KOTA CIREBON, (FC).- Beredar video di grup WhatsApp, yang memperlihatkan pengerjaan pengecoran untuk tiang bendera, yang posisinya tepat di tengah-tengah Lapangan Madya Bima.
Caption pada video tersebut “Lapangan bola bima 2 di tengah-tengah lapangannya di pasang tiang bendera di cor.
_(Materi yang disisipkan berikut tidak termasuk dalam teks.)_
(** C40. Untracking a path of one root makes [mj] forget where the blobs of every other
    root are.  The manifests of the store omit the records of their roots, so a rewritten
    snapshot is indexed with the records of the root alone and stays marked as indexed;
    when the index knew a blob of another root only from such snapshots, [mj untrack] and
    [mj root set] delete its row, whatever happens later in the call, although the
    snapshot still has the record. *)
Theorem forget_loses_other_roots w oid s0 m0 other rt0 es0 r0 key :
  forget_ok w → build_ignore root = Ok ignore → gn_remote (un_gc env) = Ok remote → blob_elsewhere w oid →
  s0 ∈ uw_snapshots w → blob_row (se_id s0) oid ∈ uw_payloads w →
  snapshot_manifest_is (uw_store w) s0 m0 → other ≠ rc_id root → bmap_get (sm_root_trees m0) other = Some rt0 →
  tree_at depth (uw_store w) (rs_tree_key rt0) es0 → r0 ∈ es0.*2 → payload_blob_ref (fr_payload r0) = Some (oid, key) →
  ∃ stats w1, forget_unmanaged_root_history env now root w = (Done stats, w1) ∧
    (∃ s1 m1, s1 ∈ uw_snapshots w1 ∧ se_id s1 = se_id s0 ∧ snapshot_manifest_is (uw_store w1) s1 m1 ∧
      bmap_get (sm_root_trees m1) other = Some rt0 ∧ tree_at depth (uw_store w1) (rs_tree_key rt0) es0) ∧
    ∀ row, row ∈ pw_blobs (uw_pack (forget_changed_root env false now root w).2) → be_oid row ≠ oid.
Proof.
  intros Hok Hig Hrem Hbe Hs0 Hrow0 Hm0 Hother Hrt0 Ht0 Hr0 Hr0key.
  destruct (forget_history_run w Hok Hig Hrem (index_state w oid s0)) as (stats & w1 & Hrun & _ & Hst & Hix).
  { intros rows Hperm. split; [done|intros s Hs []; by rewrite Hperm|apply Hbe|apply Hbe|]. intros []. by rewrite Hperm. }
  { intros. by eapply index_step. }
  exists stats, w1. split_and!; [done| |].
  - apply list_elem_of_lookup in Hs0 as (i & Hi). destruct (Forall2_lookup_l _ _ _ _ _ (fs_rows _ _ _ Hst) Hi) as (s1 & Hs1 & Hsame & _ & Hf).
    destruct (Hf (not_elem_of_nil _) m0 Hm0) as (m1 & Hm1 & _ & _ & _ & _ & Hroots & _).
    exists s1, m1. split_and!; [by eapply list_elem_of_lookup_2|apply Hsame|done|by rewrite Hroots|].
    eapply tree_at_extends; [apply Hst|done].
  - destruct (indexed_exact w1 (is_kinds _ _ _ _ _ _ Hix)) as (live & Hlive & Hblobs).
    { intros s (i & Hi)%list_elem_of_lookup. destruct (Forall2_lookup_r _ _ _ _ _ (fs_rows _ _ _ Hst) Hi) as (x & Hx & Hsame & _).
      rewrite (proj1 Hsame). apply (is_indexed _ _ _ _ _ _ Hix). by eapply list_elem_of_lookup_2. }
    intros row. unfold forget_changed_root. rewrite (bind_eq _ _ _ _ _ Hrun).
    rewrite (proj2 (Nat.ltb_lt _ _) (is_records _ _ _ _ _ _ Hix (not_elem_of_nil _))).
    unfold stm_bind. destruct (prune_unreferenced_metadata env w1) as [r w2] eqn:Hprune.
    intros Hrow Heq. destruct (Hblobs oid) as (s & (i & Hi)%list_elem_of_lookup & Hin).
    { rewrite <-Heq. eapply prune_metadata_blobs; [exact Hrem|exact Hlive|exact Hprune|]. by destruct r. }
    destruct (Forall2_lookup_r _ _ _ _ _ (fs_rows _ _ _ Hst) Hi) as (x & Hx & Hsame & _).
    rewrite (proj1 Hsame) in Hin. revert Hin. apply (is_behind _ _ _ _ _ _ Hix); [by eapply list_elem_of_lookup_2|apply not_elem_of_nil].
Qed.
End Kept.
Padahal sudah ada tiang bendera di lintasan lari juga yang sudah di rusak sekarang rusak lagi lapangan bola nya”
Atas hal itu, Kepala Dinas Pemuda dan Olahraga (Dispora) Kota Cirebon, Sutikno mengatakan, dibuatnya tiang bendera di tengah-tengah lapangan tersebut, untuk pelaksanaan Upacara Hari Kemerdekaan ke-77 Republik Indonesia, tingkat Kota Cirebon.
“Upacara tingkat Kota Cirebon digelar di Lapangan Madya Kawasan Stadion Bima, tiang bendera yang dibangun bersifat portable, dan akan dibongkar kembali setelah upacara selesai, setelah itu kita rapikan kembali,” ungkap Sutikno, Senin (8/8).
Sutikno beralibi, alasan dibangunnya tiang itu di tengah-tengah lapangan, karena tiang sebelumnya yang berada di pinggir lapangan. Hal ini tidak memenuhi ketentuan Tata Upacara Militer (TUM), sehingga pembawa bendera tidak dapat bermanuver. Jadi dibuatlah tiang yang portabel yang bis dibonngkar lagi usai acara.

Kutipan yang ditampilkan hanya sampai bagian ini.